Contrary to how it seems, houseplants were not discovered by millenials! In fact, wind back 30 years and you’ll find that shelves were heaving with Spathiphyllum, Spider Plants and more.

Katharine Crouch refers to herself as the ‘Haphazard Gardener’, but this does her an injustice. In 1999, she won BBC Gardener of the Year! Way back when she was a student at the Glasgow School of Art,  her studio was chock-a-block with house plants. Here is her story of houseplants, and no doubt you’ll benefit from some of her hilarious tips too!

“Coming from a garden-crazy family, and at a time when most houses boasted jute macramé hanging pots of plants, it seemed entirely natural to grow a Swiss Cheese Plant first in a pot and finally in a dustbin right around the bedroom of my student digs! They were pretty much compulsory back them, and often grown in miserable, dusty and draughty conditions. However, mine was a splendid beast, lovingly fed with Baby Bio, and unfurling a dustbin-lid sized new leaf every 2 weeks.

Katharine in 1994

The history of growing plants indoors goes back centuries, possibly to the Hanging Gardens of Babylon, for all we know. References to houseplants in Britain were scant until Sir Hugh Platt wrote about cultivating plants indoors in his 1652 book ‘The Garden of Eden’. When exotic plant specimens were brought back from the New World and glass became cheaper, greenhouses and conservatories were constructed and a passion for indoor plants was born.

A houseplant den!

Pity the poor plants grown in Victorian houses though, they had to endure coal fire fumes and low light conditions. Aspidistras were popular and known as the Cast Iron Plant because of their reluctance to die in the worst conditions, and they are still a good choice for the houseplant klutz today.

Back home in the 1970’s, it took mum an hour every sunday to feed and water her houseplants, and I took plenty of Spider Plants, Maranta, Begonias and Fuchsias back to art school, and had a nice sideline in selling their offspring to other students!

Most famous houseplant ever?

Here are a few of my tips for the art of growing houseplants!

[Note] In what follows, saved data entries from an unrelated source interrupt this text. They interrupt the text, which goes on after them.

Lemma formatSize_returns_or_panics (s base : float) :
  ui.formatSize s base <> OutOfFuel.
Proof.
  unfold ui.formatSize.
  pose proof (sizeLoop_returns (Z.to_nat (len ui.sizes)) s base 0 (len ui.sizes)
                ltac:(simpl; lia)) as H.
  destruct (ui.sizeLoop _ _ _ _ _) as [[s' i]| |]; simpl; try congruence.
  destruct (nth_error ui.sizes (Z.to_nat i)); discriminate.
Qed.

(** The loop bound [i < unitsLimit] lets [i] reach [len(sizes)]: from
    [base^7] on, [sizes[i]] is out of range. *)
Lemma formatSize_index_out_of_range :
  ui.formatSize 0x1p70%float 1024%float = Panic /\
  ui.formatSize 0x1p63%float 1024%float = Ok "8.00 Eb".
Proof. split; vm_compute; reflexivity. Qed.

(** C5 as stated fails: the formatter does not return the four strings
    of the claim. *)
Lemma formatSize_not_as_claimed :
  ~ (ui.formatSize 0%float 1024%float = Ok "0 B" /\
     ui.formatSize 1536%float 1024%float = Ok "1.50 Kb" /\
     ui.formatSize 1023%float 1024%float = Ok "1023 b" /\
     ui.formatSize 2048%float 1024%float = Ok "2.00 Kb").
Proof. intros [H _]. vm_compute in H. discriminate H. Qed.

(** C5, amended: with base 1024 the size formatter returns exactly "0 b"
    for 0, "2 Kb" for 1536, "1023 b" for 1023 (the unit changes only at
    [>= base]) and "2 Kb" for 2048; two decimals are printed only from the
    third unit (Mb) on. *)
Theorem formatSize_examples :
  ui.formatSize 0%float 1024%float = Ok "0 b" /\
  ui.formatSize 1536%float 1024%float = Ok "2 Kb" /\
  ui.formatSize 1023%float 1024%float = Ok "1023 b" /\
  ui.formatSize 2048%float 1024%float = Ok "2 Kb" /\
  ui.formatSize 1572864%float 1024%float = Ok "1.50 Mb".
Proof. repeat split; vm_compute; reflexivity. Qed.

(** ** The heading and the render entry point *)

Section Heading.

Import tree.

Variable ext : Ext.

Lemma renderHeading_no_selection (s : state.State) (cd : Node) :
  CurrentDir (state.Tree s) = Some cd ->
  GetSelectedChild (state.Tree s) = None ->
  ui.renderHeading ext s =
  Ok (GreenString ext ("> " ++ Path cd ++ "/...") ++ nl ++
      MagentaString ext "-- : 0 B" ++ nl ++ operationBarOf ext s, 3).
Proof.
  intros Hcd Hsel. unfold ui.renderHeading, operationBarOf.
  rewrite Hcd, Hsel. reflexivity.
Qed.

Lemma renderHeading_selection (s : state.State) (cd sel : Node) (size : string) :
  CurrentDir (state.Tree s) = Some cd ->
  GetSelectedChild (state.Tree s) = Some sel ->
  ui.formatSize (float64.ofInt (Size (Info sel))) 1024%float = Ok size ->
  ui.renderHeading ext s =
  Ok (GreenString ext ("> " ++ Path sel) ++ nl ++
      MagentaString ext (FormatRFC822 ext (ModTime (Info sel)) ++ " : " ++ size)
      ++ nl ++ operationBarOf ext s, 3).
Proof.
  intros Hcd Hsel Hsize. unfold ui.renderHeading, operationBarOf.
  rewrite Hcd, Hsel, Hsize. reflexivity.
Qed.

(** Whenever the heading is rendered it is three rows joined by line
    feeds and the reported count is 3. *)
Lemma renderHeading_count (s : state.State) (h : string) (n : Z) :
  ui.renderHeading ext s = Ok (h, n) ->
  n = 3 /\ exists r1 r2 r3, h = strings.Join [r1; r2; r3] nl.
Proof.
  unfold ui.renderHeading.
  destruct (CurrentDir (state.Tree s)) as [cd|]; [|discriminate].
  destruct (GetSelectedChild (state.Tree s)) as [sel|]; simpl.
  - destruct (ui.formatSize _ _) as [size| |]; simpl; try discriminate.
    intros H. injection H as <- <-. split; [reflexivity|].
    eexists _, _, _. reflexivity.
  - intros H. injection H as <- <-. split; [reflexivity|].
    eexists _, _, _. reflexivity.
Qed.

  • Plants need some light, food, water and love, just like your kids. When I see feeble, ailing dead house plants, I have to wonder how some kids made it to adulthood at all. Figure it out, people!
  • By all means have a go being all modern with mossy, bally hangy things called Kokedama. This is on my List Of things To Do If Only I Could Be Arsed. Best of luck keeping them regularly watered and not dripping on the carpet.
  • Move to an old house with high ceilings and deep windowsills. If not, remember a conservatory is for conserving tender plants, not for hanging washing or as a kids play room, so feel free to evict both and move in the plants.
  • It is time for the 1970’s jute or cotton string macramé plant holder to make a comeback. Either go charity shop retro, or modern by weaving your own out of recycled Waitrose carrier bags. A much nicer colour than Lidl bags, darling.
  • If you are crap at growing houseplants and have sunny windowsills, grow Echeverias and Aeoniums. They prefer you forgetting to water them in winter, and don’t mind being shoved outside in the summer.
  • If you are crap at growing houseplants and have shady windowsills, grow spider plants and begonias.
  • If you are really really crap at growing house plants, buy orchids, which will flower for 6 months and when you have nearly killed them, you can throw them out and buy new ones. No one will notice but me, you cruel heartless b****.
  • If you grow weeping plants on top of the dresser and forget to water them, they are liable to fall on heads. The kids should then wear their cycle helmets in the house.
  • Of course the kitchen sink is a perfect place to pot on house plants, though blocking the plughole with compost is asking for trouble. Potting plants is more fun than cooking dinner, though.
  • The bath is a great place to shower house plants to remove a season’s dust. See above for plughole management.
  • Your bruised, unfed, unwashed family may leave you. Then you will have room for more houseplants.
Comments
  • Millenials?! I never would have thought that. Houseplants were so much bolder in the 1970’s. I mean people really could get carried away with them. Remember those big terrariums? Goodness! Those would be so unsightly now. We used to convert old aquariums into terrariums too! That macrame was ridiculous! I remember when Boston ferns were very popular, and then sometime in the mid 1980s, the Dallas fern took over. How funny!

    November 5, 2017
  • Louis Riehm

    I place a plastic drop cloth on my dinning room table when potting plants. It keeps things clean and there’s lots of space to work. And, my window sills are wide, and I love my plants displayed on them.